QR Code Scams on the Rise

Portions from cnet.com

If you’ve been to a restaurant or tried to pay for parking in the past year, odds are you’ve been told to scan a QR code to see the menu or feed the meter. Those little black and white squares that take you to the website you need may seem harmless, but fraudsters are finding ways to make use of them to gain your information. Recently, officials in Austin, Texas realized nearly 30 malicious QR code stickers had been placed on parking meters throughout their city. Instead of taking them to the city’s authorized website to pay for parking, motorists were led to a fake website that collected their credit card information.

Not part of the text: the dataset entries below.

(* ===== verification/PyStr.v ===== *)
(** * Python [str] semantics used by src/main.py

    A Python string is a sequence of Unicode code points: [pystr] is
    [list N].  This file gives the built-ins the program calls:
    [str.isspace] (which is also the class [\s] of [re] and the default
    of [strip()] and [split()]), [strip(chars)], [split()], [lower()],
    the [in] test on strings, [' '.join] and [re.sub(r'\s+', ' ', _)].

    Unicode scope.  [isspace] is exact on all of Unicode.  [lower] is
    exact on ASCII and on the two non-ASCII code points whose lower
    case contains an ASCII letter (U+212A KELVIN SIGN and U+0130); every
    other non-ASCII code point is left unchanged, which keeps every
    membership or substring test of [lower()] against an ASCII word
    exact, the only use the program makes of it.  The regular
    expression classes [\d] and [\w] are modelled on ASCII. *)

From S2P Require Import Prelude.
From Stdlib Require Strings.String Strings.Ascii.
Export String.StringSyntax.

Abbreviation pystr := (list N).

(** String literals of the development, written as Rocq strings of
    ASCII characters. *)
Definition str (s : String.string) : pystr :=
  map Ascii.N_of_ascii (String.list_ascii_of_string s).
Arguments str s%_string_scope.

(** ** Character classes *)

Definition py_isspace (c : N) : bool :=
  ((9 <=? c) && (c <=? 13))%N || ((28 <=? c) && (c <=? 32))%N
  || (c =? 133)%N || (c =? 160)%N || (c =? 5760)%N
  || ((8192 <=? c) && (c <=? 8202))%N
  || (c =? 8232)%N || (c =? 8233)%N || (c =? 8239)%N
  || (c =? 8287)%N || (c =? 12288)%N.

(** [[A-Za-z]] *)
Definition is_ascii_letter (c : N) : bool :=
  ((65 <=? c) && (c <=? 90))%N || ((97 <=? c) && (c <=? 122))%N.

(** [[A-Z]] *)
Definition is_ascii_upper (c : N) : bool := ((65 <=? c) && (c <=? 90))%N.

(** [\d] (ASCII digits) *)
Definition is_digit (c : N) : bool := ((48 <=? c) && (c <=? 57))%N.

(** [\w] (ASCII letters, digits and the underscore) *)
Definition is_word_char (c : N) : bool :=
  is_ascii_letter c || is_digit c || (c =? 95)%N.

(** ** [str.lower()] *)

Definition lower_char (c : N) : list N :=
  if is_ascii_upper c then [(c + 32)%N]
  else if (c =? 8490)%N then [107%N]
  else if (c =? 304)%N then [105%N; 775%N]
  else [c].

Definition py_lower (s : pystr) : pystr := List.flat_map lower_char s.

(** ** [strip] *)

Fixpoint drop_while (p : N -> bool) (s : pystr) : pystr :=
  match s with
  | [] => []
  | c :: t => if p c then drop_while p t else s
  end.

(** [s.strip(chars)] removes the characters satisfying [p] at both ends. *)
Definition strip_by (p : N -> bool) (s : pystr) : pystr :=
  rev (drop_while p (rev (drop_while p s))).

Definition mem_chars (cs : list N) (c : N) : bool := existsb (N.eqb c) cs.

(** [s.strip()] and [s.strip(chars)]. *)
Definition py_strip (s : pystr) : pystr := strip_by py_isspace s.
Definition py_strip_chars (cs : list N) (s : pystr) : pystr := strip_by (mem_chars cs) s.

(** The longest prefix whose characters satisfy [p]. *)
Fixpoint take_while (p : N -> bool) (s : pystr) : pystr :=
  match s with [] => [] | c :: t => if p c then c :: take_while p t else [] end.

(** ** [str.split()] with no argument: maximal runs of non-white-space. *)

Fixpoint split_go (cur : pystr) (s : pystr) : list pystr :=
  match s with
  | [] => match cur with [] => [] | _ => [rev cur] end
  | c :: t =>
      if py_isspace c then
        match cur with [] => split_go [] t | _ => rev cur :: split_go [] t end
      else split_go (c :: cur) t
  end.

Definition py_split (s : pystr) : list pystr := split_go [] s.

(** ** [needle in hay] *)

Fixpoint is_prefix (p s : pystr) : bool :=
  match p, s with
  | [], _ => true
  | a :: p', b :: s' => (a =? b)%N && is_prefix p' s'
  | _ :: _, [] => false
  end.

Fixpoint py_contains (needle hay : pystr) : bool :=
  is_prefix needle hay ||
  match hay with [] => false | _ :: t => py_contains needle t end.

(** ** [sep.join(xs)] *)

Fixpoint py_join (sep : pystr) (xs : list pystr) : pystr :=
  match xs with
  | [] => []
  | [x] => x
  | x :: xs' => x ++ sep ++ py_join sep xs'
  end.

(** ** [re.sub(r'\s+', ' ', s)]: the scanner replaces every maximal run
    of white space by one space; [in_run] records that the previous
    character belonged to a run already replaced. *)

Fixpoint sub_ws (in_run : bool) (s : pystr) : pystr :=
  match s with
  | [] => []
  | c :: t =>
      if py_isspace c then
        if in_run then sub_ws true t else 32%N :: sub_ws true t
      else c :: sub_ws false t
  end.

Definition re_sub_ws (s : pystr) : pystr := sub_ws false s.

(** ** Lemmas *)

Lemma is_prefix_app p s : is_prefix p (p ++ s) = true.
Proof. induction p; simpl; [reflexivity|]. rewrite N.eqb_refl. exact IHp. Qed.

Lemma is_prefix_spec p s : is_prefix p s = true <-> exists r, s = p ++ r.
Proof.
  revert s; induction p as [|a p IH]; intros s; simpl.
  - split; eauto.
  - destruct s as [|b s].
    + split; [discriminate|]. intros [r Hr]; discriminate.
    + rewrite andb_true_iff, N.eqb_eq, IH. split.
      * intros [-> [r ->]]. eauto.
      * intros [r Hr]. injection Hr as -> ->. eauto.
Qed.

Lemma py_contains_spec n h :
  py_contains n h = true <-> exists x y, h = x ++ n ++ y.
Proof.
  induction h as [|c h IH]; simpl.
  - rewrite orb_false_r, is_prefix_spec. split.
    + intros [r Hr]. exists [], r. exact Hr.
    + intros [x [y Hxy]]. exists y.
      destruct x; [exact Hxy|discriminate].
  - rewrite orb_true_iff, is_prefix_spec, IH. split.
    + intros [[r Hr]|[x [y ->]]].
      * exists [], r. exact Hr.
      * exists (c :: x), y. reflexivity.
    + intros [x [y Hxy]]. destruct x as [|a x].
      * left. exists y. exact Hxy.
      * right. injection Hxy as -> ->. eauto.
Qed.

Lemma drop_while_suffix p s : exists x, s = x ++ drop_while p s.
Proof.
  induction s as [|c t IH]; simpl; [exists []; reflexivity|].
  destruct (p c).
  - destruct IH as [x Hx]. exists (c :: x). simpl. congruence.
  - exists []. reflexivity.
Qed.

Lemma strip_by_infix p s : exists x y, s = x ++ strip_by p s ++ y.
Proof.
  unfold strip_by.
  destruct (drop_while_suffix p s) as [x Hx].
  destruct (drop_while_suffix p (rev (drop_while p s))) as [y Hy].
  exists x, (rev y).
  rewrite Hx at 1. f_equal.
  set (d := drop_while p s) in *.
  transitivity (rev (rev d)); [symmetry; apply rev_involutive|].
  rewrite Hy at 1. apply rev_app_distr.
Qed.

#[export] Hint Resolve is_prefix_app : pdf.

(** ** White-space normal form: every white-space character is a
    single space, never next to another white-space character. *)

Fixpoint ws_ok (in_run : bool) (s : pystr) : bool :=
  match s with
  | [] => true
  | c :: t =>
      if py_isspace c then negb in_run && (c =? 32)%N && ws_ok true t
      else ws_ok false t
  end.

Lemma sub_ws_ok b s : ws_ok b s = true -> sub_ws b s = s.
Proof.
  revert b; induction s as [|c t IH]; intros b; simpl; [reflexivity|].
  destruct (py_isspace c); [|intros H; f_equal; auto].
  destruct b; simpl; [discriminate|].
  rewrite andb_true_iff, N.eqb_eq. intros [-> H]. f_equal. auto.
Qed.

Lemma ws_ok_sub_ws b s : ws_ok b (sub_ws b s) = true.
Proof.
  revert b; induction s as [|c t IH]; intros b; simpl; [reflexivity|].
  destruct (py_isspace c) eqn:E.
  - destruct b; [apply IH|]. simpl. apply IH.
  - simpl. rewrite E. apply IH.
Qed.

Lemma ws_ok_weaken s : ws_ok true s = true -> ws_ok false s = true.
Proof.
  destruct s as [|c t]; simpl; [auto|]. destruct (py_isspace c); [discriminate|auto].
Qed.

Lemma ws_ok_app_r b x y : ws_ok b (x ++ y) = true -> ws_ok false y = true.
Proof.
  revert b; induction x as [|c x IH]; intros b; simpl.
  - destruct b; [apply ws_ok_weaken|auto].
  - destruct (py_isspace c); [rewrite !andb_true_iff; intros [_ H]|]; eauto.
Qed.

Lemma ws_ok_app_l b x y : ws_ok b (x ++ y) = true -> ws_ok b x = true.
Proof.
  revert b; induction x as [|c x IH]; intros b; simpl; [reflexivity|].
  destruct (py_isspace c); [rewrite !andb_true_iff; intros [H1 H2]; split|]; eauto.
Qed.

Lemma ws_ok_strip p s : ws_ok false s = true -> ws_ok false (strip_by p s) = true.
Proof.
  destruct (strip_by_infix p s) as (x & y & Hs). rewrite Hs at 1.
  intros H. apply ws_ok_app_r in H. eapply ws_ok_app_l. exact H.
Qed.

(** ** [strip] is idempotent and leaves no stripped character at either end. *)

Lemma drop_while_head p s c : head (drop_while p s) = Some c -> p c = false.
Proof.
  induction s as [|a t IH]; simpl; [discriminate|].
  destruct (p a) eqn:E; [auto|]. simpl. congruence.
Qed.

Lemma drop_while_id p s : (forall c, head s = Some c -> p c = false) -> drop_while p s = s.
Proof.
  destruct s as [|a t]; simpl; [reflexivity|]. intros H. rewrite (H a eq_refl). reflexivity.
Qed.

Lemma strip_by_idem p s : strip_by p (strip_by p s) = strip_by p s.
Proof.
  unfold strip_by at 1 2. set (u := drop_while p s).
  set (v := drop_while p (rev u)).
  destruct (drop_while_suffix p (rev u)) as [x Hx]. fold v in Hx.
  assert (Hu : u = rev v ++ rev x).
  { rewrite <- rev_app_distr, <- Hx, rev_involutive. reflexivity. }
  rewrite (drop_while_id p (rev v)).
  - rewrite rev_involutive, (drop_while_id p v); [reflexivity|].
    apply drop_while_head.
  - intros c Hc. apply (drop_while_head p s).
    fold u. rewrite Hu. destruct (rev v); [discriminate|exact Hc].
Qed.

Lemma strip_by_ends p s :
  (forall c, head (strip_by p s) = Some c -> p c = false) /\
  (forall x c, strip_by p s = x ++ [c] -> p c = false).
Proof.
  unfold strip_by. set (u := drop_while p s). set (v := drop_while p (rev u)).
  destruct (drop_while_suffix p (rev u)) as [x Hx]. fold v in Hx.
  split.
  - intros c Hc. apply (drop_while_head p s). fold u.
    assert (Hu : u = rev v ++ rev x).
    { rewrite <- rev_app_distr, <- Hx, rev_involutive. reflexivity. }
    rewrite Hu. destruct (rev v); [discriminate|exact Hc].
  - intros y c Hc. apply (drop_while_head p (rev u)). fold v.
    rewrite <- (rev_involutive v), Hc, rev_app_distr. reflexivity.
Qed.

Lemma drop_while_all p x y :
  (forall c, In c x -> p c = true) -> drop_while p (x ++ y) = drop_while p y.
Proof. induction x as [|a x IH]; simpl; intros H; [reflexivity|]. rewrite H by auto. auto. Qed.

Lemma drop_while_keep p x m :
  (forall c, head m = Some c -> p c = false) -> m <> [] ->
  exists x', drop_while p (x ++ m) = x' ++ m.
Proof.
  intros Hm Hne. induction x as [|a x IH]; simpl.
  - exists []. apply drop_while_id. exact Hm.
  - destruct (p a); [exact IH | exists (a :: x); reflexivity].
Qed.

(** A non-empty middle part whose ends are not stripped survives [strip]. *)
Lemma strip_by_keeps p x m y :
  m <> [] -> (forall c, head m = Some c -> p c = false) ->
  (forall c, head (rev m) = Some c -> p c = false) ->
  exists x' y', strip_by p (x ++ m ++ y) = x' ++ m ++ y'.
Proof.
  intros Hne Hh Hl. unfold strip_by.
  destruct (drop_while_keep p x (m ++ y)) as [x' ->].
  { destruct m; [congruence|exact Hh]. }
  { destruct m; [congruence|discriminate]. }
  rewrite !rev_app_distr, <- app_assoc.
  destruct (drop_while_keep p (rev y) (rev m ++ rev x')) as [y' ->].
  { destruct (rev m) eqn:E; [|exact Hl].
    exfalso; apply Hne; rewrite <- (rev_involutive m), E; reflexivity. }
  { destruct (rev m) eqn:E; [|discriminate].
    exfalso; apply Hne; rewrite <- (rev_involutive m), E; reflexivity. }
  exists x', (rev y'). rewrite !rev_app_distr, !rev_involutive, <- app_assoc. reflexivity.
Qed.

(** Framed by stripped characters only, the middle part is all that [strip] leaves. *)
Lemma strip_by_frame p pre m suf :
  (forall c, In c pre -> p c = true) -> (forall c, In c suf -> p c = true) ->
  m <> [] -> (forall c, head m = Some c -> p c = false) ->
  (forall c, head (rev m) = Some c -> p c = false) ->
  strip_by p (pre ++ m ++ suf) = m.
Proof.
  intros Hpre Hsuf Hne Hh Hl. unfold strip_by.
  rewrite drop_while_all by exact Hpre.
  rewrite (drop_while_id p (m ++ suf)) by (destruct m; [congruence|exact Hh]).
  rewrite rev_app_distr, drop_while_all by (intros c Hc; apply Hsuf, in_rev, Hc).
  rewrite drop_while_id by exact Hl. apply rev_involutive.
Qed.

#[export] Hint Resolve ws_ok_sub_ws ws_ok_strip strip_by_idem : pdf.

Lemma py_join_cons sep a l : l <> [] -> py_join sep (a :: l) = a ++ sep ++ py_join sep l.
Proof. destruct l; [congruence|reflexivity]. Qed.

Lemma py_join_head sep a l : exists r, py_join sep (a :: l) = a ++ r.
Proof. destruct l; [exists []; symmetry; apply app_nil_r|eexists; reflexivity]. Qed.

Lemma take_while_app p x y : (forall c, In c x -> p c = true) -> take_while p (x ++ y) = x ++ take_while p y.
Proof. induction x as [|a x IH]; simpl; intros H; [reflexivity|]. rewrite H, IH by auto. reflexivity. Qed.

(** ** Where the characters of a result come from

    The string operations only keep, drop or reorder characters of their
    input and add spaces; so a property of characters that holds of the
    input and of the space holds of the output. *)
Section Chars.
Context (P : N -> Prop) (P_space : P 32%N).

Lemma Forall_drop_while p s : Forall P s -> Forall P (drop_while p s).
Proof. induction s as [|c s IH]; intros H; [constructor|]. inversion H; subst. simpl. destruct (p c); auto. Qed.

Lemma Forall_strip_by p s : Forall P s -> Forall P (strip_by p s).
Proof. intros H. unfold strip_by. apply Forall_rev, Forall_drop_while, Forall_rev, Forall_drop_while, H. Qed.

Lemma Forall_sub_ws b s : Forall P s -> Forall P (sub_ws b s).
Proof.
  revert b. induction s as [|c s IH]; intros b H; [constructor|]. inversion H; subst. simpl.
  destruct (py_isspace c); [destruct b; auto|]; constructor; auto.
Qed.

Lemma Forall_py_join sep xs : Forall P sep -> Forall (Forall P) xs -> Forall P (py_join sep xs).
Proof.
  intros Hs Hx. induction Hx as [|x xs Hx Hxs IH]; [constructor|].
  destruct xs as [|y ys]; [exact Hx|]. rewrite py_join_cons by discriminate.
  apply Forall_app; split; [exact Hx|]. apply Forall_app; split; assumption.
Qed.

Lemma Forall_space_join xs : Forall (Forall P) xs -> Forall P (py_join [32%N] xs).
Proof. apply Forall_py_join. constructor; [exact P_space|constructor]. Qed.
End Chars.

According to the Better Business Bureau, while this type of scam represents a small percentage of overall phishing, numerous complaints involving QR codes have been reported to them over the past year. And it’s not only physical locations. QR codes are increasingly being included in emails, as they aren’t often picked up by security software since they’re not an attachment.

So, what should you do?

• Think before you scan – Is the QR code fuzzy at all? Is it a sticker or printed as part of a bigger display? If it looks like it doesn’t fit in with the background try typing in the URL manually of the site you’re trying to access. If you do scan, does the site look like you expect it to? Don’t provide login or bank information if it doesn’t seem needed.
• Don’t scan QR codes embedded in emails – They could easily just give you a link versus providing a QR code within an email so be suspicious.
• Preview the code’s URL – As you start to scan the code, your phone will preview the URL. If the web address looks strange, move on.
• Use a password manager – If a QR code takes you to an especially convincing fake website, a password manager will still know the difference and won’t autofill your passwords.